About 40 percent of Americans suffer at least once a month from heartburn, or burning in the chest caused by stomach acid washing backward.
Beyond popping antacids after that huge fried burger at your next cookout, try these tips from the National Heartburn Alliance:
» Take regular pain seriously. Left untreated, chronic heartburn can lead to esophageal cancer. So if you suffer from heartburn several times a week or have pain severe enough to wake you up at night, see a doctor. Other symptoms include a sour taste in the mouth, coughing, wheezing and difficulty swallowing.
» Eat smaller meals, and chew slowly. Too much food puts pressure on the valve that separates the stomach and esophagus. » Avoid alcohol and cigarettes. Both relax the valve and also increase the production of stomach acid.
» Try eliminating common problem foods. Those include fatty meats, fried or spicy dishes, coffee, citrus fruits, sugar, chocolate, sodas, tomatoes and onions.
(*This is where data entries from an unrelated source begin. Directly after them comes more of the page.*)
(* ===== verification/InfoOps.v ===== *)
(** The [Info] class of [info.hpp] and [info.cpp]: the one-shot requests.

    An [Info] only reads the server; it runs on the connection. The device
    samples [read_device] streams are those the driver leaves in
    [Device::sample] at each iteration, an argument [samples]; the addresses of
    the other clients are an argument [client_ip] from their sockets, which
    throws for a closed one. *)

From S2P Require Import Prelude StdMap CInt Floats Wire Storage Types DeviceOps.

Local Open Scope Z_scope.

Section InfoOps.
Context {V Q K : Type} `{!SampleStore V, !SpscQueue Q, !Socket K}.
Context (client_ip : nat → outcome string).
Implicit Types (s : Server V Q) (d : Device V Q).

(** [Server::get_device]: [nullptr] is [None]. *)
Definition get_device (name : string) s : option nat := find name (device_map s).

(** [dev->..]: the device a pointer of the map stands for. *)
Definition at_ptr s (p : nat) : outcome (Device V Q) :=
  match devices s !! p with Some d => Ok d | None => Fault NullDeref end.

Definition send_retval (r : Retval) : M K unit := send_int (Retval_int r) ;; mret tt.

Definition list_devices s : M K unit :=
  send_int (msize (device_map s)) ;;
  for_each (λ dev : string * nat,
    d ← lift (at_ptr s dev.2);
    send_string (dev_name d) ;; mret tt) (device_map s).

Definition info_device s : M K unit :=
  device_name ← receive_string EmptyString;
  match get_device device_name s with
  | None => send_retval ERROR
  | Some p =>
      d ← lift (at_ptr s p);
      send_int (max_frequency d) ;;
      send_int (n_lines d) ;;
      send_string (dev_name d) ;;
      mret tt
  end.

Definition status_line (is_pdu : bool) (lin : Z * Line V) : M K unit :=
  send_int (line_id lin.2) ;;
  send_string (line_name lin.2) ;;
  send_float (line_voltage lin.2) ;;
  send_string (line_description lin.2) ;;
  if is_pdu then send_string (comp_name (line_computer lin.2)) ;; mret tt else mret tt.

Definition status_counter (cnt : Z * Counter) : M K unit :=
  send_int (c_id cnt.2) ;;
  ip ← lift (client_ip (c_sock cnt.2));
  send_string ip ;;
  send_vector_int (c_lines cnt.2) ;;
  mret tt.

Definition status_device d : M K unit :=
  send_string (dev_name d) ;;
  send_int (max_frequency d) ;;
  send_int (n_lines d) ;;
  (if pdu d then send_int (Devtype_int MULTIPLE) ;; mret tt
   else send_int (Devtype_int SINGLE) ;; send_string (comp_name (computer d)) ;; mret tt) ;;
  for_each (status_line (pdu d)) (lines d) ;;
  send_int (msize (counter_map d)) ;;
  for_each status_counter (counter_map d).

Definition cmd_status s : M K unit :=
  send_int (msize (device_map s)) ;;
  for_each (λ dev : string * nat, d ← lift (at_ptr s dev.2); status_device d) (device_map s).

(** [float sleep_time = 1e6 / ((frequency > 0) ? frequency : max_frequency);] *)
Definition sleep_time (frequency max_frequency : Z) : float32 :=
  float_of_double (ddiv (double_of_Z 1000000)
    (double_of_Z (if 0 <? frequency then frequency else max_frequency))).

(** [while ( true )]: every iteration writes at least the length of a sample, so
    a fuel above what the connection accepts is enough. *)
Fixpoint stream_loop (fuel : nat) (pause : float32) (samples : nat → list double) (i : nat) :
    M K unit :=
  match fuel with
  | O => no_fuel
  | S fuel =>
      send_vector_double (samples i) ;;
      lift (to_int pause) ;;
      stream_loop fuel pause samples (S i)
  end.

Definition read_device (fuel : nat) (samples : nat → list double) s : M K unit :=
  device_name ← receive_string EmptyString;
  frequency ← receive_int;
  match get_device device_name s with
  | None => send_retval ERROR
  | Some p =>
      d ← lift (at_ptr s p);
      if max_frequency d <? frequency then
        send_retval ERRORF ;; send_int (max_frequency d) ;; mret tt
      else
        send_retval SUCCESS ;;
        try_catch (stream_loop fuel (sleep_time frequency (max_frequency d)) samples 0)
          (λ _, mret tt)
  end.

Definition info_run (fuel : nat) (samples : nat → list double) (op : Operation) s : M K unit :=
  try_catch
    match op with
    | LIST_DEVICES => list_devices s
    | INFO_DEVICE => info_device s
    | CMD_STATUS => cmd_status s
    | READ_DEVICE => read_device fuel samples s
    | _ => send_retval ERROR
    end (λ _, send_retval ERROR).
End InfoOps.

(** ** Reply formats *)

Section Formats.
Context {V Q : Type}.

Definition enc_line (is_pdu : bool) (ln : Line V) : list ascii :=
  int_bytes (line_id ln) ++ enc_string (line_name ln) ++ float_bytes (line_voltage ln) ++
  enc_string (line_description ln) ++
  (if is_pdu then enc_string (comp_name (line_computer ln)) else []).

Definition enc_counter (client_ip : nat → string) (c : Counter) : list ascii :=
  int_bytes (c_id c) ++ enc_string (client_ip (c_sock c)) ++ enc_ints (c_lines c).

Definition enc_device (client_ip : nat → string) (d : Device V Q) : list ascii :=
  enc_string (dev_name d) ++ int_bytes (max_frequency d) ++ int_bytes (n_lines d) ++
  (if pdu d then int_bytes (Devtype_int MULTIPLE)
   else int_bytes (Devtype_int SINGLE) ++ enc_string (comp_name (computer d))) ++
  concat ((λ p, enc_line (pdu d) p.2) <$> lines d) ++
  int_bytes (msize (counter_map d)) ++
  concat ((λ p, enc_counter client_ip p.2) <$> counter_map d).

(** The devices of the map, in its order. *)
Definition mapped (s : Server V Q) : list (Device V Q) :=
  omap (λ p : string * nat, devices s !! p.2) (device_map s).

(** Every pointer of the map is a device, under its own name. *)
Definition map_ok (s : Server V Q) : Prop :=
  ∀ name p, (name, p) ∈ device_map s → ∃ d, devices s !! p = Some d ∧ dev_name d = name.
End Formats.

(** ** Facts *)

Section InfoFacts.
Context {V Q K : Type} `{!SampleStore V, !SpscQueue Q, !Socket K}.
Implicit Types (s : Server V Q) (d : Device V Q) (k : K).

Lemma emits_last {A B} k (m : M K A) a (b : B) bs :
  emits k m a bs → emits k (m ;; mret b) b bs.
Proof. intros. by apply (emits_map _ _ a (λ _, b)). Qed.

Lemma emits_tail {A B} k (m : M K A) a (f : A → M K B) b bs1 bs2 :
  emits k m a bs1 → (∀ k', emits k' (f a) b bs2) → emits k (m ≫= f) b (bs1 ++ bs2).
Proof. apply emits_bind. Qed.

Lemma emits_lift {A B} k (a : A) (f : A → M K B) b bs :
  emits k (f a) b bs → emits k (lift (Ok a) ≫= f) b bs.
Proof. done. Qed.

Lemma emits_for_each {A} (f : A → M K unit) (enc : A → list ascii) l k :
  (∀ x k', x ∈ l → emits k' (f x) tt (enc x)) → emits k (for_each f l) tt (concat (enc <$> l)).
Proof. intros H. by apply emits_at_for_each. Qed.

Lemma send_retval_emits k r : emits k (send_retval r) tt (int_bytes (Retval_int r)).
Proof. eapply emits_last, send_int_emits. Qed.

Lemma mapped_concat s (f : Device V Q → list ascii) (g : string * nat → list ascii) :
  (∀ p, p ∈ device_map s → ∃ d, devices s !! p.2 = Some d ∧ g p = f d) →
  concat (g <$> device_map s) = concat (f <$> mapped s).
Proof.
  unfold mapped. induction (device_map s) as [|p m IH]; intros H; cbn; [done|].
  destruct (H p) as (d & -> & ->); [left|]. cbn. rewrite IH; [done|].
  intros. apply H. by right.
Qed.

Lemma list_devices_emits s k :
  map_ok s →
  emits k (list_devices s) tt
    (int_bytes (msize (device_map s)) ++ concat (enc_string <$> keys (device_map s))).
Proof.
  intros Hm. eapply emits_tail; [apply send_int_emits|]. intros k'.
  unfold keys. rewrite <-list_fmap_compose. apply emits_for_each.
  intros [name p] k2 Hp. destruct (Hm _ _ Hp) as (d & Hd & <-). cbn.
  unfold at_ptr. rewrite Hd. apply emits_lift. eapply emits_last, send_string_emits.
Qed.

Lemma status_line_emits b (lin : Z * Line V) k : emits k (status_line b lin) tt (enc_line b lin.2).
Proof.
  unfold status_line, enc_line.
  do 4 (eapply emits_tail; [auto with pm|intros]).
  destruct b; [eapply emits_last, send_string_emits|apply emits_ret].
Qed.

Lemma status_counter_emits client_ip ip cnt k :
  client_ip (c_sock cnt.2) = Ok (ip (c_sock cnt.2)) →
  emits k (status_counter client_ip cnt) tt (enc_counter ip cnt.2).
Proof.
  intros Hip. unfold status_counter, enc_counter.
  eapply emits_tail; [auto with pm|intros]. rewrite Hip. apply emits_lift.
  eapply emits_tail; [auto with pm|intros]. eapply emits_last, send_vector_int_emits.
Qed.

Lemma status_device_emits client_ip ip d k :
  (∀ id c, (id, c) ∈ counter_map d → client_ip (c_sock c) = Ok (ip (c_sock c))) →
  emits k (status_device client_ip d) tt (enc_device ip d).
Proof.
  intros Hip. unfold status_device, enc_device.
  do 3 (eapply emits_tail; [auto with pm|intros]).
  eapply (emits_tail _ _ tt); [|intros].
  { destruct (pdu d); [eapply emits_last, send_int_emits|].
    eapply emits_tail; [auto with pm|intros]. eapply emits_last, send_string_emits. }
  eapply (emits_tail _ _ tt); [|intros].
  { apply emits_for_each. intros. apply status_line_emits. }
  eapply emits_tail; [auto with pm|intros]. apply emits_for_each.
  intros [id c] k2 Hc. apply status_counter_emits. by eapply Hip.
Qed.

(** A streaming loop with enough fuel leaves as much of the samples as the
    connection takes. *)
Lemma stream_loop_ok fuel pause z samples i k :
  to_int pause = Ok z → (credit k < 4 * fuel)%nat →
  ∃ e k', stream_loop fuel pause samples i k = (Throw e, k') ∧ pending k' = pending k ∧
    sent k' = sent k ++ take (credit k) (concat (enc_doubles ∘ samples <$> seq i fuel)).
Proof.
  intros Hp. revert i k. induction fuel as [|fuel IH]; intros i k Hf; [lia|].
  cbn [stream_loop]. destruct (send_vector_double_emits k (samples i)) as (o & k1 & E & P1 & Hw).
  cbn [seq fmap list_fmap concat]. case_decide as Hd.
  - destruct Hw as (-> & S1 & C1). rewrite (bind_Ok _ _ _ _ _ E).
    rewrite (bind_Ok _ _ _ z k1) by (unfold lift; by rewrite Hp).
    assert (4 ≤ length (enc_doubles (samples i)))%nat as H4.
    { unfold enc_doubles. rewrite length_app, length_int_bytes. lia. }
    destruct (IH (S i) k1) as (e & k2 & E2 & P2 & S2); [unfold id in *; lia|].
    exists e, k2. rewrite E2, P2, P1, S2, S1, C1. split_and!; [done..|].
    unfold id, compose in *. rewrite take_app_ge by lia. by rewrite app_assoc.
  - destruct Hw as ((e & ->) & S1 & C1). rewrite (bind_Throw _ _ _ _ _ E).
    exists e, k1. split_and!; [done..|]. rewrite S1. unfold id, compose in *.
    by rewrite take_app_le by lia.
Qed.
End InfoFacts.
» After meals, chew sugarless gum or suck on a hard candy (but not peppermint, a common trigger). Extra saliva acts as a natural barrier to acid, which means drinking plenty of water also can help.
» Don't eat right before bedtime. Have your last bite at least two hours before you lie down for the night.
» Maintain a healthy weight. Extra fat in the abdominal area can push stomach contents into the esophagus.
» Change your sleep position. Raising your head or shoulders slightly (about four to six inches) can keep stomach acid where it belongs. Try putting blocks under the legs at the head of your bed or adding a small pillow. Some studies also have suggested that sleeping on your left side can speed up digestion.
» Loosen your belt. Tight clothing can force stomach contents where they don't belong.